- Region 1 DVD artwork
- No. of episodes: 13

Release
- Original network: FX
- Original release: July 24 – October 23, 2007

Season chronology
- Next → Season 2

= Damages season 1 =

The first season of the FX legal drama series Damages premiered on July 24, 2007, and concluded on October 23, 2007. It consisted of thirteen episodes. Damages was created by brothers Todd and Glenn Kessler along with Daniel Zelman, each of whom served as executive producers and contributed seven scripts for the season, including the premiere and the finale.
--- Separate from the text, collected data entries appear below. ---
(** [strptime] accepts a text that matches the date pattern only when
    it names a day of the calendar, and then gives that day at midnight. *)
Lemma strptime_calendar (t ys ms ds : string) (dt : datetime) :
  date_pattern t = true ->
  PyStr.split "-" t = [ys; ms; ds] ->
  strptime_ymd t = Ok dt ->
  is_calendar_date t = true /\
  dt = mkDatetime (decimal_value ys) (decimal_value ms) (decimal_value ds) 0 0 0 0.
Proof.
  intros P S T.
  destruct (date_pattern_parts _ P) as (ys' & ms' & ds' & S' & Py & Pm & Pd).
  rewrite S in S'. injection S' as <- <- <-.
  destruct small_widths as [W2 W4].
  unfold strptime_ymd in T. rewrite S in T.
  destruct (Unicode.code_points ys); [|discriminate T].
  destruct (Unicode.code_points ms); [|discriminate T].
  destruct (Unicode.code_points ds); [|discriminate T].
  destruct (year_token _ && month_token _ && day_token _); [|discriminate T].
  rewrite (py_int_digits 4 ys Py W4), (py_int_digits 2 ms Pm W2),
    (py_int_digits 2 ds Pd W2) in T.
  cbn [bind] in T. apply datetime_ymd_Ok in T as (Hy & Hm & Hd & ->).
  split; [|reflexivity].
  unfold is_calendar_date. rewrite S. cbv zeta.
  repeat (apply andb_true_iff; split); apply Z.leb_le; lia.
Qed.

(** *** Dates written in ASCII digits *)

Lemma date_pattern_ascii (t : string) :
  date_pattern t = true -> ascii_text t = true ->
  exists ys ms ds,
    PyStr.split "-" t = [ys; ms; ds] /\
    (PyStr.all_digits ys = true /\ String.length ys = 4%nat) /\
    (PyStr.all_digits ms = true /\ String.length ms = 2%nat) /\
    (PyStr.all_digits ds = true /\ String.length ds = 2%nat).
Proof.
  intros P A.
  destruct (date_pattern_parts _ P) as (ys & ms & ds & S & Py & Pm & Pd).
  pose proof (split_from_ascii "-" t "" eq_refl A) as F.
  fold (PyStr.split "-" t) in F. rewrite S in F.
  inversion F as [|? ? Ay F1]; subst. inversion F1 as [|? ? Am F2]; subst.
  inversion F2 as [|? ? Ad _]; subst.
  rewrite (digits_ascii _ _ Ay) in Py. rewrite (digits_ascii _ _ Am) in Pm.
  rewrite (digits_ascii _ _ Ad) in Pd.
  apply andb_true_iff in Py as [Ly Dy], Pm as [Lm Dm], Pd as [Ld Dd].
  apply Nat.eqb_eq in Ly, Lm, Ld.
  exists ys, ms, ds. repeat split; assumption.
Qed.

Lemma py_int_ascii_digits (n : nat) (s : string) :
  PyStr.all_digits s = true -> String.length s = n ->
  (1 <= n <= max_str_digits)%nat ->
  py_int s = Ok (PyStr.digits_val 0 s).
Proof.
  intros E L B. rewrite <- (decimal_value_ascii _ E).
  apply (py_int_digits n); [|exact B].
  rewrite (digits_ascii _ _ (all_digits_ascii _ E)), E, L, Nat.eqb_refl. reflexivity.
Qed.

Lemma year_token_digits (ys : string) :
  PyStr.all_digits ys = true -> String.length ys = 4%nat ->
  year_token (map N_of_ascii (list_ascii_of_string ys)) = true.
Proof.
  intros E L. unfold year_token.
  rewrite length_map, length_list_ascii, L.
  rewrite (forallb_decimal_ascii _ (all_digits_ascii _ E)), E. reflexivity.
Qed.

(** On a text of two ASCII digits the [%m] field accepts the months 1 to
    12 and the [%d] field the days 1 to 31. *)
Lemma month_token_digits (ms : string) :
  PyStr.all_digits ms = true -> String.length ms = 2%nat ->
  month_token (map N_of_ascii (list_ascii_of_string ms))
  = (1 <=? PyStr.digits_val 0 ms) && (PyStr.digits_val 0 ms <=? 12).
Proof.
  destruct ms as [|a [|b [|c ms]]]; try discriminate.
  intros E _. cbn [PyStr.all_digits] in E.
  apply andb_true_iff in E as [Ea E]. apply andb_true_iff in E as [Eb _].
  digit_cases a Ea; digit_cases b Eb; reflexivity.
Qed.

Lemma day_token_digits (ds : string) :
  PyStr.all_digits ds = true -> String.length ds = 2%nat ->
  day_token (map N_of_ascii (list_ascii_of_string ds))
  = (1 <=? PyStr.digits_val 0 ds) && (PyStr.digits_val 0 ds <=? 31).
Proof.
  destruct ds as [|a [|b [|c ds]]]; try discriminate.
  intros E _. cbn [PyStr.all_digits] in E.
  apply andb_true_iff in E as [Ea E]. apply andb_true_iff in E as [Eb _].
  digit_cases a Ea; digit_cases b Eb; reflexivity.
Qed.

Lemma days_in_month_le_31 (y m : Z) : days_in_month y m <= 31.
Proof.
  unfold days_in_month.
  destruct (m =? 2); [destruct (is_leap y); lia|].
  destruct ((m =? 4) || (m =? 6) || (m =? 9) || (m =? 11)); lia.
Qed.

(** [strptime] on a text in ASCII digits that matches the date pattern. *)
Lemma strptime_on_pattern (t ys ms ds : string) :
  PyStr.split "-" t = [ys; ms; ds] ->
  PyStr.all_digits ys = true -> String.length ys = 4%nat ->
  PyStr.all_digits ms = true -> String.length ms = 2%nat ->
  PyStr.all_digits ds = true -> String.length ds = 2%nat ->
  if is_calendar_date t
  then strptime_ymd t
       = Ok (mkDatetime (PyStr.digits_val 0 ys) (PyStr.digits_val 0 ms)
                        (PyStr.digits_val 0 ds) 0 0 0 0)
  else exists e, strptime_ymd t = Raise e.
Proof.
  intros S Dy Ly Dm Lm Dd Ld.
  destruct small_widths as [W2 W4].
  unfold is_calendar_date, strptime_ymd. rewrite S.
  rewrite !decimal_value_ascii by assumption.
  rewrite !code_points_ascii by (apply all_digits_ascii; assumption).
  rewrite (year_token_digits _ Dy Ly), (month_token_digits _ Dm Lm),
    (day_token_digits _ Dd Ld).
  rewrite (py_int_ascii_digits 4 ys Dy Ly W4), (py_int_ascii_digits 2 ms Dm Lm W2),
    (py_int_ascii_digits 2 ds Dd Ld W2).
  pose proof (digits_val_4 _ Dy Ly) as By.
  set (y := PyStr.digits_val 0 ys) in *.
  set (m := PyStr.digits_val 0 ms) in *.
  set (d := PyStr.digits_val 0 ds) in *.
  pose proof (days_in_month_le_31 y m) as B31.
  cbn [andb bind]. unfold datetime_ymd.
  destruct (1 <=? y) eqn:E1; cbn [andb negb].
  - replace (y <=? 9999) with true by (symmetry; apply Z.leb_le; lia).
    destruct ((1 <=? m) && (m <=? 12)) eqn:E2; cbn [andb negb bind]; [|eauto].
    destruct (1 <=? d) eqn:E3; cbn [andb negb bind].
    + destruct (d <=? days_in_month y m) eqn:E4; cbn [negb].
      * replace (d <=? 31) with true
          by (symmetry; apply Z.leb_le; apply Z.leb_le in E4; lia).
        reflexivity.
      * destruct (d <=? 31); cbn [andb negb bind]; eauto.
    + eauto.
  - destruct ((1 <=? m) && (m <=? 12) && ((1 <=? d) && (d <=? 31)));
      cbn [andb negb bind]; eauto.
Qed.

(** C5, as amended: an accepted transaction whose [date], written in
    ASCII digits, names a day of the calendar is persisted with [date]
    the timestamp at midnight of that day; one whose [date] names no day
    of the calendar (it matches the pattern all the same) is persisted
    with the text unchanged; and every accepted transaction is persisted
    with one or the other. *)
Theorem stored_date_normalized (txn : Transaction.t) (st : store) (d : doc) :
  Transaction.valid txn = true ->
  persisted_document txn st = Some d ->
  (ascii_text (Transaction.date txn) = true ->
   is_calendar_date (Transaction.date txn) = true ->
   stored_at_midnight (Transaction.date txn) d)
  /\
  (is_calendar_date (Transaction.date txn) = false ->
   PyDict.get "date" d = Some (VStr (Transaction.date txn)))
  /\
  (stored_at_midnight (Transaction.date txn) d \/
   PyDict.get "date" d = Some (VStr (Transaction.date txn))).
Proof.
  intros V Pd. apply persisted_document_eq in Pd. subst d.
  unfold Transaction.valid in V. apply andb_true_iff in V as [_ V].
  destruct (date_pattern_parts _ V) as (ys & ms & ds & S & _).
  assert (G : forall v,
             PyDict.get "date"
               (("_id", VOid (fresh_id (next_id st)))
                  :: PyDict.set "date" v (Transaction.model_dump txn)) = Some v).
  { intros v. reflexivity. }
  unfold storage_dict.
  destruct (strptime_ymd (Transaction.date txn)) as [dt|e] eqn:T.
  - destruct (strptime_calendar _ _ _ _ _ V S T) as [C ->].
    assert (M : stored_at_midnight (Transaction.date txn)
                  (("_id", VOid (fresh_id (next_id st)))
                     :: PyDict.set "date"
                          (VDate (mkDatetime (decimal_value ys) (decimal_value ms)
                                             (decimal_value ds) 0 0 0 0))
                          (Transaction.model_dump txn))).
    { exists ys, ms, ds. split; [exact S | apply G]. }
    split; [intros _ _; exact M|]. split; [congruence | left; exact M].
  - split; [|split; [reflexivity | right; reflexivity]].
    intros A C. exfalso.
    destruct (date_pattern_ascii _ V A)
      as (ys' & ms' & ds' & S' & [Dy Ly] & [Dm Lm] & [Dd Ld]).
    pose proof (strptime_on_pattern _ _ _ _ S' Dy Ly Dm Lm Dd Ld) as Q.
    rewrite C in Q. congruence.
Qed.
Most of the season follows two different timelines. The primary timeline begins with Ellen Parsons' (Rose Byrne) recruitment by Patty Hewes (Glenn Close) to "Hewes & Associates" and follows proceedings of a class action lawsuit against Arthur Frobisher (Ted Danson) by his former employees, whom Patty represents. The initial episodes follow Patty's attempts to capture potential witness Gregory Malina (Peter Facinelli) through Katie Connor (Anastasia Griffith). The arc further details Malina's involvement with Frobisher's lawyer Ray Fiske (Željko Ivanek) and the pressure Patty brings to bear on Fiske on Malina's subsequent death.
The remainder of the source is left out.